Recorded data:
<<<<
Definition resolutionLog (config : option string) : list LogEntry :=
  configLog (snd (catch (tryResolve config) (fun _ => ret (asValues defaultConfig))
                    initialModule)).

End Resolution.

End Config.

(* ================================================================== *)
(** * Properties *)
(* ================================================================== *)

Local Open Scope monad_scope.

(** ** Vocabulary of the statements *)

(** [s] contains [pat] as a contiguous substring. *)
Definition occursIn (pat s : string) : Prop :=
  exists pre suf, s = (pre ++ pat ++ suf)%string.

Definition paths (l : list FileMetadata) : list string := map filePath l.

(** The number of status fetches recorded so far. *)
Definition statusFetches (w : World) : nat :=
  List.length (filter isStatusFetch (calls w)).

(** The request of every status fetch of one polling cycle. *)
Definition statusFetch (config : SessionStateConfig) (arn gid : string) : Invocation :=
  {| inv_client := client config;
     inv_arn := arn;
     inv_payload := GetCodeGenerationResult
                      {| gr_generationId := gid;
                         gr_conversationId := conversationId config |} |}.

(** The world after an iteration that found the generation in progress. *)
Definition afterInProgress (config : SessionStateConfig) (arn gid : string)
    (r : GetCodeGenerationResultOutput) (w : World) : World :=
  recordDelay 10000
    (recordLog (LogInfoCodegenResponse r)
       (advance (recordCall (statusFetch config arn gid) (advance w)))).

(** The message emitted for a status that is neither [ready] nor
    [in-progress]. *)
Definition diagnostic (status : string) : string :=
  if String.eqb status "failed" then ("Code generation failed" ++ newline)%string
  else unknownStatusText status.

Definition afterStopped (config : SessionStateConfig) (arn gid : string)
    (r : GetCodeGenerationResultOutput) (w : World) : World :=
  recordFire [aiMessage (diagnostic (codeGenerationStatus r))]
    (recordLog (LogError (if String.eqb (codeGenerationStatus r) "failed"
                          then "Failed to generate code"
                          else unknownStatusText (codeGenerationStatus r)))
       (recordLog (LogInfoCodegenResponse r)
          (advance (recordCall (statusFetch config arn gid) (advance w))))).

(** [k] iterations that find the generation in progress, at the ticks
    at which they consult the token and the invoker. *)
Definition inProgressUntil (env : Env) (tok : CancellationTokenSource)
    (fetch : Invocation) (w : World) (k : nat) : Prop :=
  forall j, j < k ->
    isCancellationRequested env tok (tick w + 2 * j) = false
    /\ exists r, invokeGetResult env (tick w + 2 * j + 1) fetch = Normal r
                 /\ codeGenerationStatus r = "in-progress".

(** The request [CodeGenIterationState.interact] sends first. *)
Definition iterationRequest (config : SessionStateConfig) (approach : string)
    (newFiles : list FileMetadata) (action : SessionStateAction) : Invocation :=
  {| inv_client := client config;
     inv_arn := codegen_generate (arns_codegen (lambdaArns (backendConfig config)));
     inv_payload :=
       GenerateCode
         {| gc_originalFileContents := mergeFileContents newFiles (files action);
            gc_approach := approach;
            gc_task := task action;
            gc_config := llmConfig config;
            gc_conversationId := conversationId config |} |}.

(** The request [CodeGenState.interact] sends first. *)
Definition generateRequest (config : SessionStateConfig) (approach : string)
    (action : SessionStateAction) : Invocation :=
  {| inv_client := client config;
     inv_arn := codegen_generate (arns_codegen (lambdaArns (backendConfig config)));
     inv_payload :=
       GenerateCode
         {| gc_originalFileContents := files action;
            gc_approach := approach;
            gc_task := task action;
            gc_config := llmConfig config;
            gc_conversationId := conversationId config |} |}.

(** The request [RefinementState.interact] sends. *)
Definition approachRequest (config : SessionStateConfigBase)
    (action : SessionStateAction) : Invocation :=
  {| inv_client := base_client config;
     inv_arn := approach_generate (arns_approach (lambdaArns (base_backendConfig config)));
     inv_payload :=
       GenerateApproach
         {| ga_task := task action;
            ga_originalFileContents := files action;
            ga_config := base_llmConfig config |} |}.

(** The request of the approach-iteration path. *)
Definition iterateRequest (config : SessionStateConfig) (approach : string)
    (action : SessionStateAction) : Invocation :=
  {| inv_client := client config;
     inv_arn := approach_iterate (arns_approach (lambdaArns (backendConfig config)));
     inv_payload :=
       IterateApproach
         {| ia_task := task action;
            ia_request := JsString.nullish (msg action) EmptyString;
            ia_approach := approach;
            ia_originalFileContents := files action;
            ia_config := llmConfig config;
            ia_conversationId := conversationId config |} |}.
Definition chunkArray (fuel : nat) (array : list T) (size : Z)
  : option (list (list T)) :=
  chunk_loop fuel array size 0 [].

End Arrays.

(** All chunks but the last are [size] long, and the last is not empty
    and no longer. *)
Fixpoint full_but_last {T : Type} (size : nat) (chunks : list (list T))
  : Prop :=
  match chunks with
  | [] => True
  | c :: rest =>
      match rest with
      | [] => (1 <= length c <= size)%nat
      | _ :: _ => length c = size /\ full_but_last size rest
      end
  end.

(** A date as its local calendar fields: what [getDate], [getMonth] and
    [getFullYear] return, the month counted from 0. *)
Record Date := mkDate { getDate : Z; getMonth : Z; getFullYear : Z }.

Fixpoint repeat_unit (c : ascii) (n : nat) : string :=
  match n with
  | O => EmptyString
  | S n' => String c (repeat_unit c n')
  end.

(** [s.padStart(targetLength, c)] for a one-character pad string. *)
Definition padStart (targetLength : nat) (c : ascii) (s : string) : string :=
  (repeat_unit c (targetLength - String.length s) ++ s)%string.

Definition formatDate (date : Date) : string :=
  let day := padStart 2 "0" (numberToString (getDate date)) in
  let month := padStart 2 "0" (numberToString (getMonth date + 1)) in
  let year := getFullYear date in
  (day ++ "/" ++ month ++ "/" ++ numberToString year)%string.

(** The fields of a date that exists: a day of the month from 1 to 31 and
    a month from 0 to 11. *)
Definition calendar_fields (date : Date) : Prop :=
  (1 <= getDate date <= 31)%Z /\ (0 <= getMonth date <= 11)%Z.

(** The decimal digit of [k], as a code unit. *)
Definition digit_unit (k : Z) : ascii := ascii_of_nat (48 + Z.to_nat k).

(** [[^\s@]]. *)
Definition not_space_nor_at (c : ascii) : bool :=
  negb (is_space c) && negb (Ascii.eqb c "@").

(** [/^[^\s@]+@[^\s@]+\.[^\s@]+$/]. *)
Definition emailRegex : Regex.re :=
  Regex.Seq (Regex.Plus (Regex.Class not_space_nor_at))
    (Regex.Seq (Regex.Class (fun c => Ascii.eqb c "@"))
       (Regex.Seq (Regex.Plus (Regex.Class not_space_nor_at))
          (Regex.Seq (Regex.Class (fun c => Ascii.eqb c "."))
             (Regex.Plus (Regex.Class not_space_nor_at))))).

Definition isValidEmail (email : string) : bool :=
  Regex.test emailRegex email.

(** How many times the code unit [c] stands in [s]. *)
Fixpoint count_unit (c : ascii) (s : string) : nat :=
  match s with
  | EmptyString => O
  | String d rest => (if Ascii.eqb d c then 1 else 0) + count_unit c rest
  end.

End Helpers.

(* ================================================================= *)
(** * Properties *)

(* ================================================================= *)
(** ** Strings *)

Section StringFacts.
Import Runs.

Lemma append_empty (s : string) : (s ++ EmptyString)%string = s.
Proof. induction s; simpl; congruence. Qed.

Lemma runs_join (s : string) : join (map snd (runs s)) = s.
Proof.
  induction s as [|c rest IH]; simpl; [reflexivity|].
  destruct (runs rest) as [|[sp r] tl] eqn:E.
  - simpl in *. now rewrite <- IH.
  - destruct (Bool.eqb sp (is_space c)); simpl in *; now rewrite <- IH.
Qed.

Lemma runs_alternate (s : string) : alternate (runs s) = true.
Proof.
  induction s as [|c rest IH]; simpl; [reflexivity|].
  destruct (runs rest) as [|[sp r] tl] eqn:E; [reflexivity|].
  destruct (Bool.eqb sp (is_space c)) eqn:Eq.
  - exact IH.
  - change (negb (Bool.eqb (is_space c) sp)
            && alternate ((sp, r) :: tl) = true).
    rewrite IH, andb_true_r.
    destruct sp, (is_space c); simpl in *; congruence.
Qed.

Lemma runs_well_formed (s : string) :
  forallb well_formed_run (runs s) = true.
Proof.
  induction s as [|c rest IH]; simpl; [reflexivity|].
  destruct (runs rest) as [|[sp r] tl] eqn:E.
  - simpl. unfold well_formed_run; simpl.
    now rewrite Bool.eqb_reflx.
  - destruct (Bool.eqb sp (is_space c)) eqn:Eq; simpl in *.
    + apply andb_true_iff in IH as [Hr Htl]. rewrite Htl, andb_true_r.
      unfold well_formed_run in *; simpl in *.
      apply andb_true_iff in Hr as [Hu _]. rewrite Hu.
      apply Bool.eqb_prop in Eq. subst sp.
      now rewrite Bool.eqb_reflx.
    + rewrite IH, andb_true_r. unfold well_formed_run; simpl.
      now rewrite Bool.eqb_reflx.
Qed.

(** The scanning replacement of the code, told with the runs of the
    string: a leading whitespace run continues the match in progress
    when there is one. *)
Lemma replace_space_runs_runs (rep s : string) (in_run : bool) :
  replace_space_runs rep in_run s
  = match runs s with
    | (true, _) :: tl =>
        ((if in_run then EmptyString else rep)
         ++ join (map (render rep) tl))%string
    | l => join (map (render rep) l)
    end.
Proof.
  revert in_run.
  induction s as [|c rest IH]; intro in_run; simpl; [reflexivity|].
  destruct (is_space c) eqn:Ec.
  - assert (IHt := IH true).
    destruct (runs rest) as [|[[|] r] tl] eqn:E; simpl in *.
    + destruct in_run; rewrite IHt; simpl; auto using append_empty.
    + destruct in_run; rewrite IHt; reflexivity.
    + destruct in_run; rewrite IHt; reflexivity.
  - rewrite (IH false).
    destruct (runs rest) as [|[[|] r] tl] eqn:E; simpl in *; reflexivity.
Qed.

End StringFacts.

(* ================================================================= *)
(** ** Running a task by hand *)

Lemma skipn_length_app {A} (a b : list A) : skipn (length a) (a ++ b) = b.
Proof. induction a; simpl; auto. Qed.

Lemma issued_of {World A} (c : Task World A) (s : Session World) tr :
  calls (snd (c s)) = calls s ++ tr -> issued c s = tr.
Proof. unfold issued. intros ->. apply skipn_length_app. Qed.
(** C3 (as amended).  After every call of [process_document_async] on a
    store that was only ever filled through it, the index holds as many
    rows as there are metadata records, the ids of the rows are, in order,
    the embedding ids of the records, and the embedding id of a record is
    [hash(chunk_id) % 2**31] of its chunk id.  Nothing makes these ids
    unique. *)
Theorem index_metadata_parity :
  forall (C : Collaborators) (X : Extractors)
         (st : ProductionVectorDB.state vec) (d : ProductionVectorDB.document)
         (sst : ScriblProductionSystem.state vec) (sd : ScriblProductionSystem.document),
    ProductionVectorDBSpec.reachable st ->
    ScriblProductionSystemSpec.reachable sst ->
    let st' := snd (ProductionVectorDB.process_document_async d st) in
    let sst' := snd (ScriblProductionSystem.process_document_async sd sst) in
    (ProductionVectorDBSpec.index_size st'
       = List.length (ProductionVectorDB.chunk_metadata st')
     /\ ProductionVectorDBSpec.index_ids st' = ProductionVectorDBSpec.embedding_ids st'
     /\ forall m, In m (ProductionVectorDB.chunk_metadata st') ->
                  ProductionVectorDB.embedding_id m
                  = numeric_id (ProductionVectorDB.chunk_id m))
    /\ (ScriblProductionSystemSpec.index_size sst'
          = List.length (ScriblProductionSystem.chunk_metadata sst')
        /\ ScriblProductionSystemSpec.index_ids sst'
           = ScriblProductionSystemSpec.embedding_ids sst'
        /\ forall m, In m (ScriblProductionSystem.chunk_metadata sst') ->
                     ScriblProductionSystem.embedding_id m
                     = numeric_id (ScriblProductionSystem.chunk_id m)).
Proof.
  intros C X st d sst sd Hst Hsst st' sst'.
  destruct (reachable_invariant st'
              (ProductionVectorDBSpec.reach_process d st Hst)) as [H1 H2].
  destruct (scribl_reachable_invariant sst'
              (ScriblProductionSystemSpec.reach_process sd sst Hsst)) as [H3 H4].
  repeat split; try assumption.
  - transitivity (List.length (ProductionVectorDBSpec.index_ids st')).
    + unfold ProductionVectorDBSpec.index_size, ProductionVectorDBSpec.index_ids.
      destruct (ProductionVectorDB.index st'); [| reflexivity].
      unfold Faiss.ids, Faiss.ntotal. now rewrite length_map.
    + rewrite H1. unfold ProductionVectorDBSpec.embedding_ids. now rewrite length_map.
  - transitivity (List.length (ScriblProductionSystemSpec.index_ids sst')).
    + unfold ScriblProductionSystemSpec.index_size, ScriblProductionSystemSpec.index_ids.
      destruct (ScriblProductionSystem.index sst'); [| reflexivity].
      unfold Faiss.ids, Faiss.ntotal. now rewrite length_map.
    + rewrite H3. unfold ScriblProductionSystemSpec.embedding_ids.
      now rewrite length_map.
Qed.

Lemma index_metadata_parity_witness :
  ProductionVectorDBSpec.index_ids Sample.twice
  = ProductionVectorDBSpec.embedding_ids Sample.twice
  /\ ProductionVectorDBSpec.index_size Sample.twice = 2.
Proof.
  assert (H1 : @ProductionVectorDBSpec.reachable Sample.toy Sample.once)
    by exact (@ProductionVectorDBSpec.reach_process Sample.toy Sample.doc1 _
                (@ProductionVectorDBSpec.reach_init Sample.toy)).
  assert (H2 : @ScriblProductionSystemSpec.reachable Sample.toy Sample.toy_extractors
                 ScriblProductionSystem.initial)
    by exact (@ScriblProductionSystemSpec.reach_init Sample.toy Sample.toy_extractors).
  pose proof (index_metadata_parity Sample.toy Sample.toy_extractors
                Sample.once Sample.doc1 ScriblProductionSystem.initial Sample.sdoc1
                H1 H2) as [[_ [H _]] _].
  split; [exact H | reflexivity].
Defined.

(** C3 (as stated) fails: processing the same document twice completes
    both times and leaves two records, and two index rows, with one and the
    same embedding id. *)
Lemma embedding_ids_not_unique :
  fst (@ProductionVectorDB.process_document_async Sample.toy Sample.doc1
         ProductionVectorDB.initial)
  = Py.Returns (ProductionVectorDB.Completed "d1" 1 1)
  /\ fst (@ProductionVectorDB.process_document_async Sample.toy Sample.doc1
            Sample.once)
     = Py.Returns (ProductionVectorDB.Completed "d1" 1 1)
  /\ ProductionVectorDBSpec.embedding_ids Sample.twice = [431964211; 431964211]%Z
  /\ ~ NoDup (ProductionVectorDBSpec.embedding_ids Sample.twice).
Proof.
  repeat split; try reflexivity.
  intros H. change (NoDup [431964211; 431964211]%Z) in H.
  inversion H as [|? ? Hn _]; subst. apply Hn. now left.
Qed.

(** C4 (as amended).  Adding a batch that contains an external id already
    present raises nothing: [process_document_async] completes, the rows of
    the batch are appended behind the rows already stored, and the id is
    then stored twice. *)
Theorem duplicate_ids_are_appended :
  forall (C : Collaborators) (st : ProductionVectorDB.state vec)
         (ix : Faiss.index vec) (d : ProductionVectorDB.document) (doc_id : string)
         (e1 e2 : list vec) (i : Z),
    let cnt := ProductionVectorDB.dict_get (ProductionVectorDB.content d) "" in
    let cks := Chunker.intelligent_chunking cnt 512 64 in
    let nids := map numeric_id
                  (ProductionVectorDB.chunk_ids_of doc_id (List.length cks)) in
    ProductionVectorDB.id d = Some doc_id ->
    ProductionVectorDB.index st = Some ix ->
    PyStr.truthy cnt = true ->
    encode (map Chunker.text cks) = Py.Returns e1 ->
    normalize e1 = Py.Returns e2 ->
    List.length e2 = List.length cks ->
    In i (Faiss.ids ix) ->
    In i nids ->
    let st' := snd (ProductionVectorDB.process_document_async d st) in
    fst (ProductionVectorDB.process_document_async d st)
    = Py.Returns (ProductionVectorDB.Completed doc_id
                    (List.length cks) (List.length cks))
    /\ ProductionVectorDB.index st'
       = Some (Faiss.mk_index (Faiss.sub_index ix) (Faiss.rows ix ++ combine nids e2))
    /\ ProductionVectorDBSpec.index_ids st' = Faiss.ids ix ++ nids
    /\ (2 <= count_occ Z.eq_dec (ProductionVectorDBSpec.index_ids st') i).
Proof.
  intros C st ix d doc_id e1 e2 i cnt cks nids Hid Hix Hcnt He1 He2 Hlen Hi1 Hi2 st'.
  assert (Hn : List.length nids = List.length cks)
    by (unfold nids; now rewrite length_map, chunk_ids_length).
  subst st'. rewrite (process_document_async_cases d doc_id st Hid).
  fold cnt. rewrite Hcnt. simpl negb. cbv iota.
  fold cks. rewrite He1, He2. fold nids.
  rewrite Hlen, Hn, Nat.eqb_refl, Hix. simpl.
  assert (Hids : Faiss.ids (Faiss.mk_index (Faiss.sub_index ix)
                              (Faiss.rows ix ++ combine nids e2))
                 = Faiss.ids ix ++ nids).
  { unfold Faiss.ids. simpl. rewrite map_app, map_fst_zip; [reflexivity | congruence]. }
  repeat split.
  - unfold ProductionVectorDBSpec.index_ids. simpl. exact Hids.
  - unfold ProductionVectorDBSpec.index_ids. simpl. rewrite Hids, count_occ_app.
    apply (count_occ_In Z.eq_dec) in Hi1, Hi2. lia.
Qed.

Lemma duplicate_ids_are_appended_witness :
  ProductionVectorDB.index Sample.twice
  = Some (Faiss.mk_index (Faiss.sub_index (Sample.hnsw_index [(431964211%Z, tt)]))
            ([(431964211%Z, tt)] ++ combine [431964211%Z] [tt]))
  /\ (2 <= count_occ Z.eq_dec (ProductionVectorDBSpec.index_ids Sample.twice)
            431964211%Z).
Proof.
  pose proof (duplicate_ids_are_appended Sample.toy Sample.once
                (Sample.hnsw_index [(431964211%Z, tt)]) Sample.doc1 "d1"
                [tt] [tt] 431964211%Z
                eq_refl eq_refl eq_refl eq_refl eq_refl eq_refl
                (or_introl eq_refl) (or_introl eq_refl)) as [_ [H1 [_ H2]]].
  split; [exact H1 | exact H2].
Defined.

(** C4 (as stated) fails: the add of an id that is already in the index
    returns normally and the index grows by the duplicate row, in
    [process_document_async] as in [add_documents]. *)
Lemma duplicate_add_not_rejected :
  Faiss.add_with_ids (Sample.hnsw_index [(431964211%Z, tt)]) [tt] [431964211%Z]
  = Py.Returns (Sample.hnsw_index [(431964211%Z, tt); (431964211%Z, tt)])
  /\ ProductionVectorDB.index Sample.once = Some (Sample.hnsw_index [(431964211%Z, tt)])
  /\ @ProductionVectorDB.process_document_async Sample.toy Sample.doc1 Sample.once
     = (Py.Returns (ProductionVectorDB.Completed "d1" 1 1), Sample.twice)
  /\ ProductionVectorDB.index Sample.twice
     = Some (Sample.hnsw_index [(431964211%Z, tt); (431964211%Z, tt)])
  /\ VectorDBSetup.index Sample.vonce = Some (Sample.flat_index [(431964211%Z, tt)])
  /\ @VectorDBSetup.add_documents Sample.toy [Sample.vdoc1] Sample.vonce
     = (Py.Returns tt, Sample.vtwice)
  /\ VectorDBSetup.index Sample.vtwice
     = Some (Sample.flat_index [(431964211%Z, tt); (431964211%Z, tt)]).
Proof. repeat split; reflexivity. Qed.
(** [LearnerGroupStudentProgressHandler.get]; it renders
    [{'students_progress': all_students_progress}]. *)
Definition LearnerGroupStudentProgressHandler_get
    (self : Handler.t) (student_usernames : list string)
    (learner_group_id : string) : Prog (list StudentProgress) :=
  student_user_ids ← ask_service
    (get_multi_user_ids_from_usernames student_usernames);
  learner_group ← ask_service (get_learner_group_by_id learner_group_id);
  match learner_group with
  | None => Raise (InvalidInputException "No such learner group exists.")
  | Some learner_group =>
      progress_sharing_permissions ← ask_service
        (can_multi_students_share_progress
           student_user_ids learner_group_id);
      students_with_progress_sharing_on ← lift_result
        (collect_sharing_on progress_sharing_permissions 0
           student_user_ids []);
      let story_ids := LearnerGroup.story_ids learner_group in
      stories_progresses ← ask_service
        (get_multi_users_progress_in_stories
           students_with_progress_sharing_on story_ids);
      let subtopic_page_ids :=
        LearnerGroup.subtopic_page_ids learner_group in
      subtopic_pages_progresses ← ask_service
        (get_multi_users_subtopic_pages_progress
           students_with_progress_sharing_on subtopic_page_ids);
      lift_result
        (collect_progress student_usernames progress_sharing_permissions
           stories_progresses subtopic_pages_progresses 0
           student_user_ids [])
  end.
(** Distinct names, known references and no cycle are what TopoSort asks for. *)
Lemma toposort_ok_iff services :
  (∃ l, TopoSort services = Done (Ok l)) ↔ NoDup (Name <$> services) ∧ refs_known services ∧ acyclic services.
Proof.
  unfold TopoSort. destruct (collect_names services) as [names|e] eqn:Hc; cycle 1.
  { apply collect_names_err in Hc as [? [? ->]]. naive_solver. }
  destruct (build_cases _ _ Hc) as [(g & -> & Hr & Hg)|(e & -> & Hr & He)];
    apply collect_names_spec in Hc as [HN ->]; [|naive_solver].
  destruct (kahn_outcome services g HN Hg) as (res & deg & -> & Hout).
  case_decide; naive_solver.
Qed.

(** C7: TopoSort always returns, and its four outcomes are exactly the four
    situations: with distinct names and known references it returns a start
    order (each service once, after everything it depends on) precisely when
    the constraints are acyclic, and otherwise the cycle error naming exactly
    the services on or downstream of a cycle, sorted; a repeated name and an
    unknown reference give their own errors. *)
Theorem toposort_correct (services : list Service) :
  match TopoSort services with
  | Done (Ok l) =>
      NoDup (Name <$> services) ∧ refs_known services ∧ acyclic services ∧ start_order services l
  | Done (Err (CycleDetected c)) =>
      NoDup (Name <$> services) ∧ refs_known services ∧ ¬ acyclic services ∧
      blocked_names services c
  | Done (Err (DuplicateName n)) => ¬ NoDup (Name <$> services)
  | Done (Err e) => NoDup (Name <$> services) ∧ ¬ refs_known services ∧ is_ref_err e
  | OutOfFuel => False
  end.
Proof.
  unfold TopoSort. destruct (collect_names services) as [names|e] eqn:Hc; cycle 1.
  { by apply collect_names_err in Hc as [? [? ->]]. }
  destruct (build_cases _ _ Hc) as [(g & -> & Hr & Hg)|(e & -> & Hr & He)];
    apply collect_names_spec in Hc as [HN ->]; [|by destruct e].
  destruct (kahn_outcome services g HN Hg) as (res & deg & -> & Hout).
  case_decide; naive_solver.
Qed.

(** ** The layer loop *)

(** [D]: the names drained so far.  Drained names sit at [-1]; the others count
    their undrained predecessors. *)
Record layer_inv (names : gset string) (ed : gmap string (list string))
    (D : list string) (deg : gmap string Z) : Prop := {
  li_nodup : NoDup D;
  li_names n : n ∈ D → n ∈ names;
  li_deg n : zget deg n =
    if decide (n ∈ D) then (-1)%Z else Z.of_nat (npred ed (names ∖ list_to_set D) n);
  li_closed n a : n ∈ D → n ∈ lget ed a → a ∈ D;
}.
>>>>
Of all the entries above, output exactly the lines between the one holding "rewrite Htl, andb_true_r." and the one holding "End StringFacts.", inclusive.

**Response below**
    + apply andb_true_iff in IH as [Hr Htl]. rewrite Htl, andb_true_r.
      unfold well_formed_run in *; simpl in *.
      apply andb_true_iff in Hr as [Hu _]. rewrite Hu.
      apply Bool.eqb_prop in Eq. subst sp.
      now rewrite Bool.eqb_reflx.
    + rewrite IH, andb_true_r. unfold well_formed_run; simpl.
      now rewrite Bool.eqb_reflx.
Qed.

(** The scanning replacement of the code, told with the runs of the
    string: a leading whitespace run continues the match in progress
    when there is one. *)
Lemma replace_space_runs_runs (rep s : string) (in_run : bool) :
  replace_space_runs rep in_run s
  = match runs s with
    | (true, _) :: tl =>
        ((if in_run then EmptyString else rep)
         ++ join (map (render rep) tl))%string
    | l => join (map (render rep) l)
    end.
Proof.
  revert in_run.
  induction s as [|c rest IH]; intro in_run; simpl; [reflexivity|].
  destruct (is_space c) eqn:Ec.
  - assert (IHt := IH true).
    destruct (runs rest) as [|[[|] r] tl] eqn:E; simpl in *.
    + destruct in_run; rewrite IHt; simpl; auto using append_empty.
    + destruct in_run; rewrite IHt; reflexivity.
    + destruct in_run; rewrite IHt; reflexivity.
  - rewrite (IH false).
    destruct (runs rest) as [|[[|] r] tl] eqn:E; simpl in *; reflexivity.
Qed.

End StringFacts.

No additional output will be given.